In a patient with pulmonary arterial hypertension and pulmonary venoocclusive disease (265450), Machado et al. (2006) identified heterozygosity for a 120T-G transversion in exon 2 of the BMPR2 gene, resulting in a tyr40-to-ter (Y40X) substitution.
In the probands of 2 families with primary pulmonary hypertension (PPH1; 178600), Aldred et al. (2006) identified heterozygosity for deletion of exon 2 of the BMPR2 gene, predicted to result in loss of 57 amino acids from the extracellular ligand-binding domain. The affected relatives, 1 in the first family and 3 in the second, were all deceased. The proband of the second family had histologic features of pulmonary venoocclusive disease (PVOD1; 265450).
In 2 sibs and an unrelated pediatric patient with primary pulmonary hypertension (PPH1; 178600), Aldred et al. (2006) identified heterozygosity for deletion of exon 10 of the BMPR2 gene, resulting in loss of 45 amino acids from the kinase domain. The deletion was predicted to cause a frameshift and premature termination of exon 11 that was expected to result in nonsense-mediated decay (NMD). The sibs inherited the mutation from their unaffected father; in the other case, the mutation was inherited from the unaffected mother.

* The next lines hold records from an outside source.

(** * vf_flip_nvcv: the CV-CUDA flip filter of libavfilter

    A shallow embedding of [libavfilter/vf_flip_nvcv.c].  The filter is glue
    code: every interesting effect is a call into the host (libavutil,
    libavfilter), the CUDA driver or the NVCV / CV-CUDA operator library.
    The embedding therefore keeps

    - a [World]: the part of the process state the filter touches (the CUDA
      context stack of the calling thread, the live [AVFrame]s and hardware
      frame contexts, device memory, the tensors and operators known to
      NVCV, the filter's private context, the output link) together with
      the chronological trace of external calls;
    - for every invocation of a callback, a record holding what each of its
      call sites gets back from the outside ([ConfigCalls], [FrameCalls]):
      the callbacks have no loops, so each call site runs at most once, and
      the records range over every behaviour of the outside world.

    The callbacks themselves are written in a state monad over [World]. *)

From Stdlib Require Import ZArith Lia List String Bool.
From stdpp Require Import base option list gmap strings.

Local Open Scope Z_scope.

(** ** Constants of the host headers *)

(** Modelled from the spec: the out-of-memory and the not-implemented
    error.  [AVERROR] is a macro of libavutil/error.h and the two codes come
    from errno.h, none of them under src/; the values are those of
    Linux, where [AVERROR(e)] is [-(e)]. *)
Definition ENOMEM : Z := 12.
Definition ENOSYS : Z := 38.
Definition AVERROR (e : Z) : Z := - e.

In a patient with primary pulmonary hypertension (PPH1; 178600), Aldred et al. (2006) identified heterozygosity for a deletion of exons 1 through 13 in the BMPR2 gene, confirmed to extend into the 5-prime untranslated region and predicted to result in a complete null allele. The mutation was not found in either parent.
In a woman with primary pulmonary hypertension (PPH1; 178600) diagnosed at age 24 years, Rigelsky et al. (2008) identified a heterozygous 1297C-T transition in exon 10 of the BMPR2 gene, resulting in a gln433-to-ter (Q433X) substitution. She developed massive hemoptysis at age 35, prompting the discovery of multiple pulmonary arteriovenous malformations consistent with a diagnosis of hereditary hemorrhagic telangiectasia (HHT). She also had recurrent epistaxis and nasal telangiectasia. The patient was adopted, and there was no family history available. Rigelsky et al. (2008) noted that, although PAH with HHT had usually only been associated with mutations in the ACVRL1 gene (601284), their patient was the first report of PAH and HHT associated with a mutation in the BMPR2 gene. The findings indicated a common molecular pathogenesis in PAH and HHT, most likely dysregulated BMP9 (GDF2; 605120) signaling.
Montani et al. (2008) reported a patient with pulmonary arterial hypertension who had histologic evidence of pulmonary venoocclusive disease (PVOD1; 265450) and a heterozygous 604A-T transversion in exon 5 of the BMPR2 gene, resulting in an asn202-to-tyr (N202Y) substitution.
Montani et al. (2008) reported a patient with pulmonary arterial hypertension who had histologic evidence of pulmonary venoocclusive disease (PVOD1; 265450) and a heterozygous 583G-T transversion in exon 5 of the BMPR2 gene, resulting in a glu195-to-ter (E195X) substitution.